Project objectives were verified through a Proof of Concept (PoC) real-time platform, reproducing a sub-set of significant converged 5G satellite-terrestrial scenarios:
- Satellite backhauling for traditional Web browsing from LTE/5G mobile users;
- Large-scale Web streaming services for fixed (i.e. ADSL) and mobile (i.e. LTE) users;
- Distributed M2M communications.
Challenges
The main challenge was to provide the basement technology to launch an evolved view of satellite role in current and future 5G scenarios, enabling flexibility and improved performance, through the joint exploitation of virtualization paradigms and recent Web technologies. This represented a very ambitious goal since satellite platforms were traditionally designed as stand-alone, not interoperable and application-driven systems. Challenges covers different areas:
- architecture (i.e., distributed orchestration of NFV, SFC, pairing, hybrid network slicing);
- performance (i.e., reduction of latency for interactive applications, efficient combined use of multiple links – offload, effective caching);
- validation (implementation of a flexible and fully representative of the target 5G network/scenarios PoC testbed).
System Architecture
VIBeS project addressed a system architecture where vPEP is integrated in a converged satellite-terrestrial system. The figure below depicts the general deployment model tailored to reproduce target 5G services and architectures in a PoC testbed.
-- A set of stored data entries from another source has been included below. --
(** C8.  Rendering is deterministic: for fixed options and PRs the lines
    of the report are a fixed list before the date line and a fixed list
    after it, the message is their join, and the message is what is
    posted; two renderings differ in the date line only.  This holds for
    [SendPRReport] and for [SendSlackMessage]. *)
Theorem report_differs_in_date_line_only :
  (∀ (opts : Slack.MessageOptions) (prs : list Slack.PRInfo),
     ∃ before after, ∀ currentDate,
       Slack.report_lines currentDate opts prs =
         before ++ Slack.date_line currentDate :: after ∧
       Slack.message currentDate opts prs =
         Join (before ++ Slack.date_line currentDate :: after) newline ∧
       ∀ api ev,
         ev ∈ trace (Slack.SendPRReport api currentDate opts prs) →
         ev = SlackPost (Slack.Channel opts)
                (Slack.message currentDate opts prs)) ∧
  (∀ (config : Main.Config) (prs : list Main.PullRequestInfo),
     ∃ after, ∀ w,
       Main.report_lines (Main.currentDate w) config prs =
         Slack.date_line (Main.currentDate w) :: after ∧
       Main.message (Main.currentDate w) config prs =
         Join (Slack.date_line (Main.currentDate w) :: after) newline ∧
       trace (Main.SendSlackMessage w config prs) =
         [SlackPost (Main.SlackChannel config)
            (Main.message (Main.currentDate w) config prs)]).
Proof.
  split.
  - intros opts prs.
    exists (ReportSpec.before_date opts), (ReportSpec.after_date opts prs).
    intros d. split; [apply report_lines_shape|]. split.
    + unfold Slack.message. by rewrite report_lines_shape.
    + intros api ev. apply SendPRReport_posts.
  - intros config prs. exists (MainSpec.after_date config prs).
    intros w. split; [apply main_report_lines_shape|]. split; [|done].
    unfold Main.message. by rewrite main_report_lines_shape.
Qed.





End Rendering.

(** ** The pipeline *)

Section PipelineFacts.
Import Strings.

Lemma PullRequestsList_first_page (host : Github.Host)
    (token owner repo : string) (all : list Github.PullRequest) :
  Github.OpenPulls host token owner repo = Ok all →
  Github.PullRequestsList host token owner repo CollectorSpec.first_page
    = Ok (take 100 all).
Proof. intros H. unfold Github.PullRequestsList. by rewrite H. Qed.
VIBeS testbed can be split into four NFV Infrastructure Points of Presence (NFVI-PoP) with dedicated hardware (network, computing and storage resources).
The vPEP-PoP (POP1) hosts a chain of orchestrated VNFs to improve target services provision over satellite-integrated communication scenarios. This component is under control of a Satellite Virtual Service Operator (SVSO).
The Satellite Baseband Infrastructure-PoP (POP2) provides the emulated physical satellite infrastructure for forward and return links. This component includes all the non-virtualized elements under the control of a Satellite Network Operator (SNO), as well as emulation of terrestrial links.
The terrestrial network PoP is composed of two macro-blocks: (1) a vEPC for mobile access through 4G radio fronthaul (POP3); (2) a core network managing connections with public Internet or local IP services (POP4). The whole testbed network resources and POPs are managed by a centralized ETSI-MANO custom orchestrator based on OpenBaton.
Plan
The project duration was 24 months (KO March 14th 2018) plus 12 months of availability of the testbed at contractor premises. The work flow was developed through three main not overlapping WP lines: WP1000 (Internet performance over satellite and Architecture), WP2000 (VNF-PEP testbed), WP3000 (Demonstration and results exploitation). Four milestones: Baseline Design Review (BDR, KO+6), Critical Design Review (CDR, KO+12), Preliminary Performance Review (PPR, KO+18), Final Review (FR, KO+24).
Current Status
The activities planned in the first 24 months were successfully concluded. The test bed is ready for use.